──────── MATERIAL SUPPLIED ────────
Definition online s cpu : Prop := Z.land (schedulable_mask s) (cpu_bit cpu) ≠ 0.

(** The first entry, in the order of the queue, that may be migrated from
    [victim] to [cpu]; [victim] is the first CPU online, going round from the
    one after [cpu], that has any. *)
Definition stolen_work cpu s (i : nat) e : Prop := ∃ before victim after,
  victims cpu = before ++ victim :: after ∧ online s victim ∧
  (∀ other e', other ∈ before → online s other → e' ∈ entries s → entry_migratable e' other cpu s = false) ∧
  entry_migratable e victim cpu s = true ∧
  ∀ j e', (j < i)%nat → entries s !! j = Some e' → entry_migratable e' victim cpu s = false.

Lemma next_for_spec n s cpu : sched_ok n s →
  match next_for cpu s with
  | Some thread => ∃ i e, entries s !! i = Some e ∧ q_thread e = thread ∧
      (own_work cpu s i e ∨ (∀ e', e' ∈ entries s → local_runnable cpu e' = false) ∧ stolen_work cpu s i e)
  | None => ∀ e, e ∈ entries s → local_runnable cpu e = false ∧
      ∀ victim, victim ≠ cpu → online s victim → entry_migratable e victim cpu s = false
  end.
Proof.
  intros Hok. pose proof (so_shape _ _ Hok) as Hs. unfold next_for. destruct (find (local_runnable cpu) s) as [e|] eqn:Hf.
  - destruct (find_oldest _ _ _ _ Hok Hf) as (i & Hi & He & Hold). exists i, e. split_and!; [done..|]. by left.
  - pose proof (position_None _ _ _ Hs (sched_find_None _ _ _ Hs Hf)) as Hnone. destruct (donor false cpu s) as [[victim i]|] eqn:Hd.
    + destruct (donor_Some _ _ _ _ Hd) as (before & after & Hv & Hg & Hp & Hb).
      destruct (position_oldest _ _ _ _ Hok Hp) as (e & Hi & He & Hold). rewrite Hi. simpl.
      exists i, e. split_and!; [done..|]. right. split; [done|]. exists before, victim, after.
      split_and!; [done|by eapply gives_spec| |done..]. intros other e' Ho Hon He'.
      by apply (position_None _ _ _ Hs (Hb other Ho (proj2 (gives_spec cpu s other) Hon))).
    + intros e He. split; [by apply Hnone|]. intros victim Hne Hm.
      by apply (position_None _ _ _ Hs (donor_None _ _ _ Hd Hne (proj2 (gives_spec cpu s victim) Hm))).
Qed.
(** C10. Dividends do not interfere: two contracts that differ in the
  [dividends] field only have the same [price], [d1], [d2], [call], [put]
  and [put_from_parity] in both variants, and the same derived
  quantities. *)
Theorem dividends_noninterference (o1 o2 : VanillaOption) :
  differ_only_in_dividends o1 o2 ->
  same_outputs SpotPrice.model o1 o2
  /\ same_outputs ForwardPrice.model o1 o2
  /\ time_to_expiry o1 = time_to_expiry o2
  /\ risk_free_cont o1 = risk_free_cont o2.
Proof.
  intro H. rewrite (differ_only_in_dividends_inv o1 o2 H).
  apply same_outputs_with_dividends.
Qed.

End Claims.

(** ** The claims at the test scenarios *)

(** The scenarios run over 168 days. *)
Lemma test_dates_expiry (o : VanillaOption) :
  trade_date o = "23.11.2022"%string ->
  expiry_date o = "10.05.2023"%string ->
  @time_to_expiry reference_library o = Ok (168 / 365).
Proof.
  intros Ht He. unfold time_to_expiry.
  cbn [to_datetime reference_library]. rewrite Ht, He.
  rewrite strptime_expiry, strptime_trade. reflexivity.
Qed.

(** Parity with the reference library, in the form the scenarios use. *)
Lemma reference_parity (o : VanillaOption) (t : R) :
  @time_to_expiry reference_library o = Ok t ->
  exists c p,
    @ForwardPrice.call reference_library o = Ok c
    /\ @ForwardPrice.put reference_library o = Ok (Some p)
    /\ c - p = spot_price o
               - strike_price o * Formula.discount (risk_free_cont o) t.
Proof.
  intro Ht. eexists. eexists.
  split; [apply (forward_call_eval o t Ht) |].
  split; [apply (forward_put_eval o t Ht) |].
  apply (parity_core _ reference_normal).
Qed.
(** * Trading journal: the analytics engine

    A shallow embedding of the aggregation code of the journal
    (journal/models.py, journal/management/commands/analytics.py and the
    stand-alone run_analytics.py) together with the properties its
    specification states about it, followed by the validation of a trade,
    the command that populates the catalog of mistakes
    (journal/management/commands/populate_mistakes.py) and the views that
    delete and list trades (journal/views.py), with further properties of
    the code.

    Numeric model.  The three [DecimalField(max_digits=20, decimal_places=8)]
    columns of a trade are held as their integer coefficient, that is the
    number of 1e-8 units; a P&L, a product of two such values, is the
    coefficient in 1e-16 units.  Sums of P&L are sums of coefficients.
    Quotients (Python's [/]) are rationals.  The rounding of the decimal
    context to 28 significant digits is written out in [context_fix] and
    [context_pnl]; [pnl] is the value before it, and the two agree for
    coefficients of at most 28 digits. *)

From Stdlib Require Import ZArith QArith List String Bool Arith Lia.
From Stdlib Require Import Permutation Sorted.
Import ListNotations.

Local Open Scope string_scope.
Local Open Scope Z_scope.
Local Open Scope list_scope.

(** ** Data model (journal/models.py) *)

Record Mistake : Type := mkMistake {
  mistake_pk : nat;
  name : string;
  category : string
}.

Record Trade : Type := mkTrade {
  trade_pk : nat;
  user : nat;                  (* foreign key: the owner's primary key *)
  side : string;
  quantity : Z;
  entry_price : Z;
  entry_date : Z;
  exit_price : option Z;       (* null=True *)
  exit_date : option Z;        (* null=True *)
  mistakes : list nat          (* many-to-many: primary keys of the tags *)
}.

Record User : Type := mkUser {
  user_pk : nat;
  username : string
}.

(** The tables the engine reads.  [Mistake_objects] is listed in the order
    in which [Mistake.objects.all()] enumerates it, which [Meta.ordering]
    makes the order by category, then by name. *)
Record database : Type := mkDatabase {
  User_objects : list User;
  Trade_objects : list Trade;
  Mistake_objects : list Mistake
}.

(** [Trade.pnl]: [None] when there is no exit price, otherwise directional
    on [side]; every side other than ['buy'] takes the short branch. *)
Definition pnl (t : Trade) : option Z :=
  match exit_price t with
  | None => None
  | Some x =>
      if String.eqb (side t) "buy"
      then Some ((x - entry_price t) * quantity t)
      else Some ((entry_price t - x) * quantity t)
  end.

(** ** The decimal context

    Python rounds the result of every decimal operation to [prec]
    significant digits, ties to even.  [context_fix c] is the rounded
    coefficient paired with the number of digits dropped: it stands for
    [fst * 10 ^ snd]. *)

Definition prec : Z := 28.

Fixpoint excess_digits_fuel (fuel : nat) (c : Z) : Z :=
  match fuel with
  | O => 0
  | S fuel' => if c <? 10 ^ prec then 0 else 1 + excess_digits_fuel fuel' (c / 10)
  end.

Definition excess_digits (c : Z) : Z :=
  excess_digits_fuel (Z.to_nat (Z.log2 c + 1)) c.

Definition round_half_even (c k : Z) : Z :=
  let p := 10 ^ k in
  let q := c / p in
  let r := c mod p in
  if (p <? 2 * r) || ((p =? 2 * r) && Z.odd q) then q + 1 else q.

Definition context_fix_magnitude (c : Z) : Z * Z :=
  let k := excess_digits c in
  if k =? 0 then (c, 0)
  else
    let q := round_half_even c k in
    if q =? 10 ^ prec then (10 ^ (prec - 1), k + 1) else (q, k).

Definition context_fix (c : Z) : Z * Z :=
  if c <? 0
  then let '(q, k) := context_fix_magnitude (- c) in (- q, k)
  else context_fix_magnitude c.

(** A rounded value times a coefficient, rounded again. *)
Definition context_mul (a : Z * Z) (b : Z) : Z * Z :=
  let '(q, k) := context_fix (fst a * b) in (q, k + snd a).

(** [Trade.pnl] with the rounding of the subtraction and of the
    multiplication written out. *)
Definition context_pnl (t : Trade) : option (Z * Z) :=
  match exit_price t with
  | None => None
  | Some x =>
      if String.eqb (side t) "buy"
      then Some (context_mul (context_fix (x - entry_price t)) (quantity t))
      else Some (context_mul (context_fix (entry_price t - x)) (quantity t))
  end.

Definition is_some {A : Type} (o : option A) : bool :=
  match o with Some _ => true | None => false end.

(** [Trade.is_closed] *)
Definition is_closed (t : Trade) : bool :=
  is_some (exit_price t) && is_some (exit_date t).

(** The logical-consistency check of [Trade.clean]: exit price and exit
    date are given together or not at all. *)
Definition exit_consistent (t : Trade) : Prop :=
  is_some (exit_price t) = is_some (exit_date t).

(** [Mistake.get_category_display()]: the label of the choice, or the raw
    value when it is not one of the choices. *)
Definition category_choices : list (string * string) :=
  [ ("entry", "Entry Timing");
    ("exit", "Exit Timing");
    ("position", "Position Sizing");
    ("risk", "Risk Management");
    ("psychology", "Psychology/Emotion");
    ("analysis", "Analysis/Research");
    ("execution", "Trade Execution");
    ("other", "Other") ].

Fixpoint choices_get (choices : list (string * string)) (v : string) : string :=
  match choices with
  | [] => v
  | (code, label) :: rest => if String.eqb code v then label else choices_get rest v
  end.

Definition get_category_display (m : Mistake) : string :=
  choices_get category_choices (category m).

(** ** Query sets

    A query set is the list of its rows.  [count] is its length. *)

Definition QuerySet : Type := list Trade.

Definition count {A : Type} (qs : list A) : nat := List.length qs.

Definition exit_price__isnull (t : Trade) : bool := negb (is_some (exit_price t)).
Definition exit_date__isnull (t : Trade) : bool := negb (is_some (exit_date t)).

Definition qs_filter (p : Trade -> bool) (qs : QuerySet) : QuerySet :=
  List.filter p qs.

Definition qs_exclude (p : Trade -> bool) (qs : QuerySet) : QuerySet :=
  List.filter (fun t => negb (p t)) qs.

(** [user.trades.all()] *)
Definition user_trades (db : database) (u : User) : QuerySet :=
  qs_filter (fun t => Nat.eqb (user t) (user_pk u)) (Trade_objects db).

(** [qs.exclude(exit_price__isnull=True).exclude(exit_date__isnull=True)] *)
Definition closed_of (qs : QuerySet) : QuerySet :=
  qs_exclude exit_date__isnull (qs_exclude exit_price__isnull qs).

(** [qs.filter(Q(exit_price__isnull=True) | Q(exit_date__isnull=True))] *)
Definition open_of (qs : QuerySet) : QuerySet :=
  qs_filter (fun t => exit_price__isnull t || exit_date__isnull t) qs.

(** [trade.pnl or 0]: [None] and a zero decimal are both falsy. *)
Definition or_0 (p : option Z) : Z :=
  match p with
  | None => 0
  | Some v => if v =? 0 then 0 else v
  end.

(** [sum((trade.pnl or 0) for trade in qs)]: a left fold from 0. *)
Definition sum_pnl (qs : QuerySet) : Z :=
  fold_left (fun acc t => acc + or_0 (pnl t)) qs 0.

(** Rows of the join of the trades with the through table of [mistakes]:
    one row per tag that satisfies [p]. *)
Definition join_mistakes (p : nat -> bool) (qs : QuerySet) : QuerySet :=
  flat_map (fun t => map (fun _ => t) (List.filter p (mistakes t))) qs.

(** [qs.filter(mistakes=mistake)] *)
Definition filter_mistakes_eq (m : Mistake) (qs : QuerySet) : QuerySet :=
  join_mistakes (Nat.eqb (mistake_pk m)) qs.

Definition pk_in (objs : list Mistake) (tag : nat) : bool :=
  existsb (fun m => Nat.eqb (mistake_pk m) tag) objs.
(** * dependencyUpdater.js: a shallow embedding and its verified properties

    The script rewrites the entry of one package (the main package) in
    [package.json], then walks over every other declared dependency, asks
    the npm registry for its metadata and decides from the peer-dependency
    declarations whether the entry may stay or has to be replaced.

    The embedding follows the script statement by statement.  JavaScript
    objects are association lists kept in [Object.keys] order, the [async]
    body of [run] lives in a small monad that carries the in-memory
    [packageJson] object, the trace of effects (console lines, registry
    requests, inquirer prompts, file writes) and abrupt completions
    ([throw], [return], [process.exit]).  The [semver] package is an
    external library: the development is parametric in it, and a small
    instance covering plain versions and caret ranges is used to run the
    model on concrete registry documents. *)

From Stdlib Require Import String Ascii List Bool Arith NArith Lia.
Import ListNotations.
Local Open Scope string_scope.
Local Open Scope list_scope.

(** ** Decimal strings *)

Module Decimal.

Definition digit (c : ascii) : option N :=
  let n := N_of_ascii c in
  if ((48 <=? n) && (n <=? 57))%N then Some (n - 48)%N else None.

Fixpoint digits (acc : N) (s : string) : option N :=
  match s with
  | EmptyString => Some acc
  | String c s' =>
      match digit c with
      | Some d => digits (acc * 10 + d)%N s'
      | None => None
      end
  end.

(** A non-empty run of digits without a leading zero (["0"] itself is
    accepted): the numeric identifiers of semver and the canonical
    numeric strings of ECMAScript. *)
Definition canonical (s : string) : option N :=
  match s with
  | EmptyString => None
  | String "0" EmptyString => Some 0%N
  | String "0" _ => None
  | _ => digits 0 s
  end.

End Decimal.

(** ** JavaScript values used by the script *)

Module Js.

(** [Boolean(s)] for a string: only the empty string is falsy. *)
Definition truthy (s : string) : bool :=
  match s with EmptyString => false | _ => true end.

(** An ordinary object with string keys, as the list of its own
    enumerable properties in the order [Object.keys] reports them.  Its
    prototype is [Object.prototype], as for every object [JSON.parse],
    an object literal or a spread creates. *)
Definition Obj (V : Type) : Type := list (string * V).

(** The properties of [Object.prototype].  A read [o[k]] of a name the
    object does not own finds them: a function, or for [__proto__] the
    prototype object itself; each is truthy and none is a string. *)
Definition prototypeKeys : list string :=
  ["constructor"; "__defineGetter__"; "__defineSetter__"; "hasOwnProperty";
   "__lookupGetter__"; "__lookupSetter__"; "isPrototypeOf";
   "propertyIsEnumerable"; "toString"; "valueOf"; "__proto__";
   "toLocaleString"].
(** * Quiz generation service (app.py): parser, fallback catalog, orchestrator

    A shallow embedding of the quiz logic of [app.py]:
    - [_get_fallback_quiz]      the hand-written fallback catalog,
    - [_parse_quiz_response]    the line parser for the provider's text,
    - [_generate_quiz_with_openai] and [generate_ai_quiz], the orchestration
      around the single outbound provider call.

    Python strings are sequences of Unicode code points, so a [pystr] is a
    list of code points; the string methods the program calls ([split],
    [strip], [startswith], [replace], slicing, [in], [int]) are written out
    on that representation. *)

From Stdlib Require Import List NArith ZArith Lia Bool.
From Stdlib Require String Ascii.
Import ListNotations.

Set Implicit Arguments.

(** ** Python strings *)

Definition codepoint := N.
Definition pystr := list codepoint.

(** Source literals are UTF-8 text; [Literal.u] decodes one into its code
    points, the way the Python compiler reads a [str] literal. *)
Module Literal.
Import String Ascii.

Fixpoint utf8_decode (pending : N) (need : nat) (bytes : list N) : pystr :=
  match bytes with
  | [] => []
  | b :: rest =>
    match need with
    | S k =>
      let cp := (pending * 64 + b mod 64)%N in
      match k with
      | O => cp :: utf8_decode 0 0 rest
      | S _ => utf8_decode cp k rest
      end
    | O =>
      if (b <? 128)%N then b :: utf8_decode 0 0 rest
      else if (b <? 224)%N then utf8_decode (b mod 32) 1 rest
      else if (b <? 240)%N then utf8_decode (b mod 16) 2 rest
      else utf8_decode (b mod 8) 3 rest
    end
  end.

Definition u (s : string) : pystr :=
  utf8_decode 0 0 (map N_of_ascii (list_ascii_of_string s)).

(** Several literal lines, joined by newlines. *)
Fixpoint text (lines : list string) : pystr :=
  match lines with
  | [] => []
  | [line] => u line
  | line :: more => u line ++ 10%N :: text more
  end.

End Literal.

Definition pystr_eqb (a b : pystr) : bool :=
  if list_eq_dec N.eq_dec a b then true else false.

(** [str.isspace] for one character: the code points CPython's
    [_PyUnicode_IsWhitespace] accepts. *)
Definition isspace (c : codepoint) : bool :=
  ((0x09 <=? c) && (c <=? 0x0D) || (0x1C <=? c) && (c <=? 0x20)
   || (c =? 0x85) || (c =? 0xA0) || (c =? 0x1680)
   || (0x2000 <=? c) && (c <=? 0x200A)
   || (c =? 0x2028) || (c =? 0x2029) || (c =? 0x202F) || (c =? 0x205F)
   || (c =? 0x3000))%N.

Fixpoint dropwhile (p : codepoint -> bool) (s : pystr) : pystr :=
  match s with
  | c :: s' => if p c then dropwhile p s' else s
  | [] => []
  end.

Definition lstrip (s : pystr) : pystr := dropwhile isspace s.
Definition rstrip (s : pystr) : pystr := rev (dropwhile isspace (rev s)).
(** [s.strip()] *)
Definition strip (s : pystr) : pystr := rstrip (lstrip s).

(** [s.startswith(prefix)] *)
Fixpoint startswith (s prefix : pystr) {struct prefix} : bool :=
  match prefix, s with
  | [], _ => true
  | p :: ps, c :: cs => (c =? p)%N && startswith cs ps
  | _ :: _, [] => false
  end.

(** [s.startswith((p1, p2, ...))] *)
Definition startswith_any (s : pystr) (prefixes : list pystr) : bool :=
  existsb (startswith s) prefixes.

(** [sub in s] *)
Fixpoint contains (s sub : pystr) : bool :=
  startswith s sub
  || match s with
     | [] => false
     | _ :: s' => contains s' sub
     end.

(** [s.replace(old, new)] scans left to right and replaces every
    non-overlapping occurrence. [skip] counts the characters of an occurrence
    just replaced that are still to be passed over. *)
Fixpoint replace_from (old new : pystr) (skip : nat) (s : pystr) : pystr :=
  match s with
  | [] => []
  | c :: s' =>
    match skip with
    | S k => replace_from old new k s'
    | O =>
      if startswith s old
      then new ++ replace_from old new (length old - 1) s'
      else c :: replace_from old new 0 s'
    end
  end.

Definition replace (s old new : pystr) : pystr :=
  match old with
  | [] => new ++ flat_map (fun c => c :: new) s
  | _ :: _ => replace_from old new 0 s
  end.

(** [s.split(sep)] for a one-character separator. *)
Fixpoint split (s : pystr) (sep : codepoint) : list pystr :=
  match s with
  | [] => [[]]
  | c :: s' =>
    if (c =? sep)%N then [] :: split s' sep
    else match split s' sep with
         | piece :: pieces => (c :: piece) :: pieces
         | [] => [[c]]
         end
  end.

(** [s[n:]] *)
Definition slice_from (n : nat) (s : pystr) : pystr := skipn n s.

(** Truthiness of a [str]: non-empty. *)
Definition truthy (s : pystr) : bool :=
  match s with [] => false | _ :: _ => true end.

(** [a or b] on strings. *)
Definition str_or (a b : pystr) : pystr := if truthy a then a else b.

(** ** Values, exceptions and results *)

(** The Python values that reach the functions below: [response] is a [str]
    or [None] (the provider's [message.content] is optional), and
    [difficulty] is a [str] from the request or the [int] that
    [_parse_quiz_response] passes to [_get_fallback_quiz]. *)
Inductive pyval : Type :=
| PyNone
| PyInt (n : Z)
| PyStr (s : pystr).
────────
WHAT IS REQUIRED: From the first line of the records above down to the line containing "victims cpu = before", repeat each line exactly as written. Include both of those lines and add nothing.

EXERCISE RESULT:
Definition online s cpu : Prop := Z.land (schedulable_mask s) (cpu_bit cpu) ≠ 0.

(** The first entry, in the order of the queue, that may be migrated from
    [victim] to [cpu]; [victim] is the first CPU online, going round from the
    one after [cpu], that has any. *)
Definition stolen_work cpu s (i : nat) e : Prop := ∃ before victim after,
  victims cpu = before ++ victim :: after ∧ online s victim ∧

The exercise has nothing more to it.